The Church of Scotland respected Billy Graham for reasons very different from the suggestions of Dr. Robertson. The theory that every Scot expects a sermon to have six parts of which the last is devoted to the horror of hell belongs to a world of entirely bogus imagination, as does the picture of a Graham who follows this pattern. I have listened to sermons in Scotland for forty years without hearing one single description of hell anywhere at any time. Our respect for Graham was based on his complete loyalty in coöperation with the Churches. This is a man who could have had a fatally divisive effect, creating a Graham-sect and damning the established Churches. He could have — but this is not the real Billy Graham.
The results? Those who responded to the appeals (Graham does not call them “converts”; still less does he profess to “remit their sins”) were related wherever possible to the local parishes. As might, be expected, ministers found that many were already loyal members, a few were victims of a passing emotion, others (not vast numbers) had genuinely come to a living faith for the first time. Percentages of lapse were not strikingly different from what all ministers experience in confirmation classes. But the “Tell Scotland" movement found that its original decision justified the Crusade and had not thrown it out of its stride, but had given it new momentum.
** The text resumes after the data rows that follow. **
(* ===== verification/ReconcileFacts.v ===== *)
(** * ReconcileFacts: the snapshot follows the records.

    Reconciling stores the clusters of exactly the given records, with
    summaries that quote them; after a deletion no deleted record is left. *)

From stdpp Require Import sorting.
From S2P Require Import Prelude PyStr Utf8 PyFloat Json JsonFacts PyLib Storage PyData Codec CodecFacts Policy Frames Adaptive Egress Answering Retrieval Sealed SealedFacts DeletionFacts SemanticIndex SemanticIndexFacts Activity ActivityFacts Summaries SummariesFacts Vault Scope ScopeFacts Reconcile.

(** ** Texts *)

Lemma starts_with_all (f : Z -> bool) p s : starts_with p s = true -> forallb f s = true -> forallb f p = true.
Proof.
  intros Hp%bool_decide_eq_true. rewrite <- Hp. rewrite !List.forallb_forall. intros Hs x Hx. apply Hs.
  apply list_elem_of_In in Hx. apply list_elem_of_In. apply list_elem_of_lookup in Hx as [i Hi]. apply lookup_take_Some in Hi as [Hi _].
  by eapply list_elem_of_lookup_2.
Qed.

Lemma is_in_all (f : Z -> bool) p s : is_in p s = true -> forallb f s = true -> forallb f p = true.
Proof.
  induction s as [|c s IH]; cbn [is_in]; intros Hi Hs.
  - apply orb_true_iff in Hi as [Hi|]; [by eapply starts_with_all|done].
  - apply orb_true_iff in Hi as [Hi|Hi]; [by eapply starts_with_all|]. apply IH; [done|]. cbn in Hs. by apply andb_true_iff in Hs as [_ ?].
Qed.

Lemma join_all (f : Z -> bool) sep l : f sep = true -> Forall (fun p => forallb f p = true) l -> forallb f (join sep l) = true.
Proof.
  intros Hsep. induction 1 as [|p l Hp _ IH]; [done|]. destruct l as [|q l]; [done|]. rewrite join_cons, forallb_app, Hp.
  cbn [forallb]. by rewrite Hsep, IH.
Qed.

Definition record_typed (r : RedactedRecord) : Prop :=
  uuid_ok (rc_record_id r) = true /\ valid_datetime (df_captured_at (rc_frame r)) = true /\
  forallb is_scalar (df_policy_revision (rc_frame r)) = true /\ Forall (fun t => forallb is_scalar t = true) (df_ocr_text (rc_frame r)).

Lemma record_text_scalar r : record_typed r -> forallb is_scalar (record_text r) = true.
Proof.
  intros (_&_&_&Ht). unfold record_text. apply join_all; [done|]. rewrite Forall_forall in Ht |- *. intros t [_ Hin]%list_elem_of_filter. auto.
Qed.
(* ===== verification/Pipeline.v ===== *)
(** * Pipeline: the bounded in-memory capture pipeline.

    Models [pipeline/models.py], [credits.py], [framing.py],
    [cancellation.py], [ingress.py], [actors.py] and the operations of
    [runtime.py].  Each lock-protected method is one atomic action; handlers
    are threads of such actions.  The ZeroMQ sockets, the processors, the sink
    and the fault sink are classes; the header's pydantic model is
    [HeaderModel].  Creating and stopping actors and sockets is left out. *)

From S2P Require Import Prelude PyStr Utf8 Json JsonFacts PyLib Storage PyData Codec Gate GateFacts GateThreads Adaptive Concurrent.

(** ** [pipeline/models.py] *)

Inductive PipelineStage := RAW | ANALYZED | REDACTED | ENCRYPTED.
#[export] Instance PipelineStage_eq_dec : EqDecision PipelineStage.
Proof. solve_decision. Defined.
Inductive PipelineOverloadPolicy := DROP_NEWEST | COALESCE_LATEST.
#[export] Instance PipelineOverloadPolicy_eq_dec : EqDecision PipelineOverloadPolicy.
Proof. solve_decision. Defined.
Inductive SubmissionStatus := ACCEPTED | DROPPED | COALESCED.
#[export] Instance SubmissionStatus_eq_dec : EqDecision SubmissionStatus.
Proof. solve_decision. Defined.
Inductive PipelineFaultCode := PROCESSOR_FAILURE | PROTOCOL_FAILURE | TRANSPORT_FAILURE | PERSISTENCE_FAILURE.

Definition stage_value (s : PipelineStage) : pystr :=
  match s with
  | RAW => u "raw" | ANALYZED => u "analyzed" | REDACTED => u "redacted" | ENCRYPTED => u "encrypted"
  end.
Definition all_stages : list PipelineStage := [RAW; ANALYZED; REDACTED; ENCRYPTED].
(** The edge after a stage: [_validate_output]'s table and the endpoints of
    the runtime agree. *)
Definition next_stage (s : PipelineStage) : option PipelineStage :=
  match s with RAW => Some ANALYZED | ANALYZED => Some REDACTED | REDACTED => Some ENCRYPTED | ENCRYPTED => None end.

(** Times in milliseconds; the control timeout is only passed on. *)
Record PipelineLimits := {
  raw_queue_items : Z;
  stage_queue_items : Z;
  overload_policy : PipelineOverloadPolicy;
  max_header_bytes : Z;
  max_frames : Z;
  max_payload_bytes : Z;
  receive_timeout_ms : Z;
  send_timeout_ms : Z }.
Definition make_limits (l : PipelineLimits) : result PipelineLimits :=
  _ ← throw_if (negb ((1 <=? raw_queue_items l) && (raw_queue_items l <=? 256))) ValueError;
  _ ← throw_if (negb ((1 <=? stage_queue_items l) && (stage_queue_items l <=? 256))) ValueError;
  _ ← throw_if (max_header_bytes l <=? 0) ValueError;
  _ ← throw_if (max_frames l <=? 0) ValueError;
  _ ← throw_if (max_payload_bytes l <=? 0) ValueError;
  _ ← throw_if ((receive_timeout_ms l <=? 0) || (send_timeout_ms l <? 0)) ValueError;
  mret l.
Definition default_limits : PipelineLimits := {|
  raw_queue_items := 1; stage_queue_items := 32; overload_policy := DROP_NEWEST; max_header_bytes := 16 * 1024;
  max_frames := 8; max_payload_bytes := 64 * 1024 * 1024; receive_timeout_ms := 20; send_timeout_ms := 10 |}.

Record SubmissionResult := {
  sr_record_id : uuid;
  sr_status : SubmissionStatus;
  sr_replaced : option uuid }.

Record PipelineFaultEvent := {
  fe_record_id : uuid;
  fe_stage : PipelineStage;
  fe_fault_code : PipelineFaultCode }.

(** The four item classes; the frames of a raw item are [bytearray]s, kept by
    address. *)
Record item (F : Type) := {
  it_record_id : uuid;
  it_generation : Z;
  it_configuration_revision : pystr;
  it_deadline : Z;
  it_frames : list F }.
Arguments it_record_id {F}. Arguments it_generation {F}. Arguments it_configuration_revision {F}.
Arguments it_deadline {F}. Arguments it_frames {F}.
#[export] Instance item_eq_dec : EqDecision (item pybytes).
Proof. solve_decision. Defined.

Inductive PipelineItem :=
  | RawStageItem (i : item nat)
  | AnalyzedStageItem (i : item pybytes)
  | RedactedStageItem (i : item pybytes)
  | EncryptedStageItem (i : item pybytes).

Definition with_frames {F G} (frames : list G) (i : item F) : item G :=
  {| it_record_id := it_record_id i; it_generation := it_generation i;
     it_configuration_revision := it_configuration_revision i; it_deadline := it_deadline i; it_frames := frames |}.

Definition item_stage (p : PipelineItem) : PipelineStage :=
  match p with
  | RawStageItem _ => RAW | AnalyzedStageItem _ => ANALYZED | RedactedStageItem _ => REDACTED | EncryptedStageItem _ => ENCRYPTED
  end.

(** [bytearray]s by address *)
Abbreviation heap := (list pybytes) (only parsing).
Definition buffer (h : heap) (a : nat) : pybytes := default [] (h !! a).
Definition zeros (b : pybytes) : pybytes := replicate (length b) 0.
(** [frame[:] = b"\x00" * len(frame)] *)
Definition wipe (frames : list nat) (h : heap) : heap := foldl (fun h a => alter zeros a h) h frames.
Like many others, I have now sufficient evidence from London, Glasgow, and New York to show that men and women of remarkably divergent background and education have found in Billy Graham’s Crusades a genuine Christian experience, and thousands have sensed in them a real Presence they could acknowledge but not understand,
We might end with some real statistics.
According to an impartial survey conducted in Glasgow, the average adult attendance in Protestant churches on the same three consecutive Sundays in successive years was:
in 1954 (before the Crusade) 56,503
in 1955 (during the Crusade) 67,078
in 1956 (a year after) 62,224
In other words, church attendance jumped by over 10,000 during the Crusade, slumped somewhat thereafter, but was still 5721 ahead of 1954. Not so “bluidy daft” after all.